Being an entrepreneur is a fundamental aspect of my personality. I was never taught to be an entrepreneur but through establishing and running secret clubs and playground swap-shops at primary school, persuading a leading computer manufacturer to deliver a lorry-load of free equipment to my secondary school and establishing and running a successful club night as a young adult, I recognized my entrepreneurial flair, experimented with it, learnt from my mistakes and grew in entrepreneurial confidence. And once I was ordained in the Church of England it was natural to apply this ‘way of being’ to my approach to public ministry.
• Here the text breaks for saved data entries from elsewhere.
Lemma splitToBranch_ok oldRest oldVal oldNode newRest newVal a :
  nibs oldRest -> nibs newRest ->
  nodeCount a + split_cost oldNode <= node_cap a ->
  exists a', splitToBranch oldRest oldVal oldNode newRest newVal a =
    Ok (mptBranch (split_children oldRest oldVal oldNode newRest newVal)
                  (split_value oldRest oldVal newRest newVal), a') /\
    node_cap a' = node_cap a /\
    nodeCount a < nodeCount a' <= nodeCount a + split_cost oldNode.
Proof.
  intros Ho Hn Hcap. unfold splitToBranch, mbind, arenaM_bind.
  unfold split_cost in *. assert (nodeCount a + 2 <= node_cap a) by (destruct oldNode; lia).
  rewrite allocNode_ok by lia. cbn [mret arenaM_ret].
  destruct oldRest as [|o orest]; cbn [split_children split_value mret arenaM_ret].
  - destruct newRest as [|k rest]; cbn.
    + eexists. split; [done|]. cbn. destruct oldNode; lia.
    + apply Forall_cons_iff in Hn as [Hk _].
      rewrite newLeaf_ok by (cbn; lia). rewrite set_child_ok by done. cbn.
      eexists. split; [done|]. cbn. destruct oldNode; lia.
  - apply Forall_cons_iff in Ho as [Ho _]. destruct oldNode as [on|]; cbn [mret arenaM_ret old_node].
    + rewrite set_child_ok by done. destruct newRest as [|k rest]; cbn.
      * eexists. split; [done|]. cbn. lia.
      * apply Forall_cons_iff in Hn as [Hk _].
        rewrite newLeaf_ok by (cbn; lia). rewrite set_child_ok by done. cbn.
        eexists. split; [done|]. cbn. lia.
    + rewrite newLeaf_ok by (cbn; lia). rewrite set_child_ok by done. destruct newRest as [|k rest]; cbn.
      * eexists. split; [done|]. cbn. lia.
      * apply Forall_cons_iff in Hn as [Hk _].
        rewrite newLeaf_ok by (cbn; lia). rewrite set_child_ok by done. cbn.
        eexists. split; [done|]. cbn. lia.
Qed.

(** *** The new branch *)

Lemma tget_branch ch v x k :
  tget (mptBranch ch v) (x :: k) =
  match ch !! Z.to_nat x with Some (Some c) => tget c k | _ => None end.
Proof. cbn. apply with_child_lookup. Qed.

Lemma tget_branch_nil ch v : tget (mptBranch ch v) [] = if bool_decide (v = []) then None else Some v.
Proof. by destruct v. Qed.

(** Contents below the split before the insertion. *)
Definition old_content (oldRest oldVal : bytes) (oldNode : option mptNode) (k : bytes) : option bytes :=
  match oldRest with
  | [] => if bool_decide (k = []) then Some oldVal else None
  | o :: rest =>
      match k with
      | x :: k => if x =? o then tget (old_node oldNode rest oldVal) k else None
      | [] => None
      end
  end.

Lemma nibble_eq x y : nibble x -> nibble y -> Z.to_nat x = Z.to_nat y -> x = y.
Proof. unfold nibble. lia. Qed.

Lemma replicate_None_lookup n i : replicate n (@None mptNode) !! i = Some None \/ replicate n (@None mptNode) !! i = None.
Proof. destruct (replicate n None !! i) eqn:E; [|by right]. apply lookup_replicate in E as [-> _]. by left. Qed.

Lemma tget_insert_child ch v i c x k :
  nibble i -> nibble x -> length ch = 16%nat ->
  tget (mptBranch (<[Z.to_nat i := Some c]> ch) v) (x :: k) =
  if x =? i then tget c k else tget (mptBranch ch v) (x :: k).
Proof.
  intros Hi Hx Hl. rewrite !tget_branch. destruct (Z.eqb_spec x i) as [->|Hne].
  - rewrite list_lookup_insert_eq by (unfold nibble in *; lia). done.
  - rewrite list_lookup_insert_ne by (intros E; apply Hne; symmetry; by apply nibble_eq). done.
Qed.

Lemma tget_empty_branch v x k : tget (mptBranch (replicate 16 None) v) (x :: k) = None.
Proof. rewrite tget_branch. by destruct (replicate_None_lookup 16 (Z.to_nat x)) as [-> | ->]. Qed.

Lemma occupied_replicate n : occupied (replicate n None) = 0%nat.
Proof. induction n; [done|]. exact IHn. Qed.

(** The children of a set of writes into an empty branch are the nodes written. *)
Lemma insert_child_wf ch i c :
  nibble i -> length ch = 16%nat -> wf c ->
  (forall j c', ch !! j = Some (Some c') -> wf c') ->
  forall j c', <[Z.to_nat i := Some c]> ch !! j = Some (Some c') -> wf c'.
Proof.
  intros Hi Hl Hc Hch j c'. rewrite list_lookup_insert. case_decide; [by intros [= <-]|]. apply Hch.
Qed.

Lemma empty_children_wf j c : replicate 16 None !! j = Some (Some c) -> wf c.
Proof. intros E. by apply lookup_replicate in E as [? _]. Qed.

Ltac nib := unfold nibble in *; lia.

Lemma split_branch_spec oldRest oldVal oldNode newRest newVal :
  nibs oldRest -> nibs newRest -> diverge oldRest newRest -> newVal <> [] ->
  (forall o rest, oldRest = o :: rest -> wf (old_node oldNode rest oldVal)) ->
  (oldRest = [] -> oldVal <> []) ->
  let br := mptBranch (split_children oldRest oldVal oldNode newRest newVal)
                      (split_value oldRest oldVal newRest newVal) in
  wf br /\
  forall k, nibs k ->
    tget br k = if bool_decide (k = newRest) then Some newVal else old_content oldRest oldVal oldNode k.
Proof.
  intros Ho Hn Hd Hv Hwf Hov br. unfold br, split_children, split_value, old_content.
  destruct oldRest as [|o orest], newRest as [|x xrest]; [done| | |].
  - apply Forall_cons_iff in Hn as [Hx Hxr]. specialize (Hov eq_refl). split.
    + constructor; [by rewrite length_insert| |].
      * apply insert_child_wf; [done..| |apply empty_children_wf]. by constructor.
      * rewrite occupied_insert_Some by (rewrite length_replicate; nib). rewrite occupied_replicate.
        rewrite lookup_total_replicate_2 by nib. rewrite bool_decide_eq_false_2 by (intros [? ?]; done).
        rewrite bool_decide_eq_false_2 by done. lia.
    + intros [|y k] Hk.
      * rewrite tget_branch_nil. rewrite !bool_decide_eq_false_2 by done. by rewrite bool_decide_eq_true_2.
      * apply Forall_cons_iff in Hk as [Hy Hk]. rewrite tget_insert_child, tget_empty_branch by done.
        rewrite (bool_decide_eq_false_2 (y :: k = [])) by done.
        destruct (Z.eqb_spec y x) as [->|Hne].
        -- cbn. destruct (bool_decide_reflect (xrest = k)) as [->|E].
           ++ by rewrite bool_decide_eq_true_2.
           ++ rewrite bool_decide_eq_false_2; [done|]. by intros [= ->].
        -- rewrite bool_decide_eq_false_2; [done|]. by intros [= -> _].
  - apply Forall_cons_iff in Ho as [Ho Hor]. specialize (Hwf o orest eq_refl). split.
    + constructor; [by rewrite length_insert| |].
      * apply insert_child_wf; [done..|apply empty_children_wf].
      * rewrite occupied_insert_Some by (rewrite length_replicate; nib). rewrite occupied_replicate.
        rewrite lookup_total_replicate_2 by nib. rewrite bool_decide_eq_false_2 by (intros [? ?]; done).
        rewrite bool_decide_eq_false_2 by done. lia.
    + intros [|y k] Hk.
      * rewrite tget_branch_nil. rewrite bool_decide_eq_false_2 by done. by rewrite bool_decide_eq_true_2.
      * apply Forall_cons_iff in Hk as [Hy Hk]. rewrite tget_insert_child, tget_empty_branch by done.
        by rewrite bool_decide_eq_false_2.
  - apply Forall_cons_iff in Ho as [Ho Hor]. apply Forall_cons_iff in Hn as [Hx Hxr].
    specialize (Hwf o orest eq_refl). cbn in Hd. split.
    + constructor; [by rewrite !length_insert| |].
      * apply insert_child_wf; [done|by rewrite length_insert|by constructor|].
        apply insert_child_wf; [done..|apply empty_children_wf].
      * rewrite occupied_insert_Some by (rewrite length_insert, length_replicate; nib).
        rewrite list_lookup_total_insert_ne by (intros E; apply Hd; by apply nibble_eq).
        rewrite occupied_insert_Some by (rewrite length_replicate; nib). rewrite occupied_replicate.
        rewrite !lookup_total_replicate_2 by nib.
        rewrite !bool_decide_eq_false_2 by (intros [? ?]; done). lia.
    + intros [|y k] Hk.
      * rewrite tget_branch_nil. rewrite bool_decide_eq_true_2 by done. by rewrite bool_decide_eq_false_2.
      * apply Forall_cons_iff in Hk as [Hy Hk]. rewrite !tget_insert_child, tget_empty_branch by
          (rewrite ?length_insert; done).
        destruct (Z.eqb_spec y x) as [->|Hne].
        -- cbn. destruct (Z.eqb_spec x o); [congruence|].
           destruct (bool_decide_reflect (xrest = k)) as [->|E].
           ++ by rewrite bool_decide_eq_true_2.
           ++ rewrite bool_decide_eq_false_2; [done|]. by intros [= ->].
        -- rewrite bool_decide_eq_false_2; [done|]. by intros [= -> _].
Qed.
I did not mention entrepreneurship overtly during my selection process for ordained ministry, college training or deployment. However, my way of approaching the Christian life has always been innately entrepreneurial and I have tried to find creative and innovative ways to engage in loving service as a minister of the gospel in the communities in which I have served. My experience of being an entrepreneurial minister (both lay and ordained) has been one of the key drivers for this book.
A second, intimately related driver has been my understanding of the nature of the mission context in which Christians are currently seeking to engage in faithful witness and loving service. Many years of involvement in, and reflection on, mission and ministry have led me to believe that today, the Church’s faithful and effective response to Jesus’ Great Commission requires the contribution of entrepreneurs.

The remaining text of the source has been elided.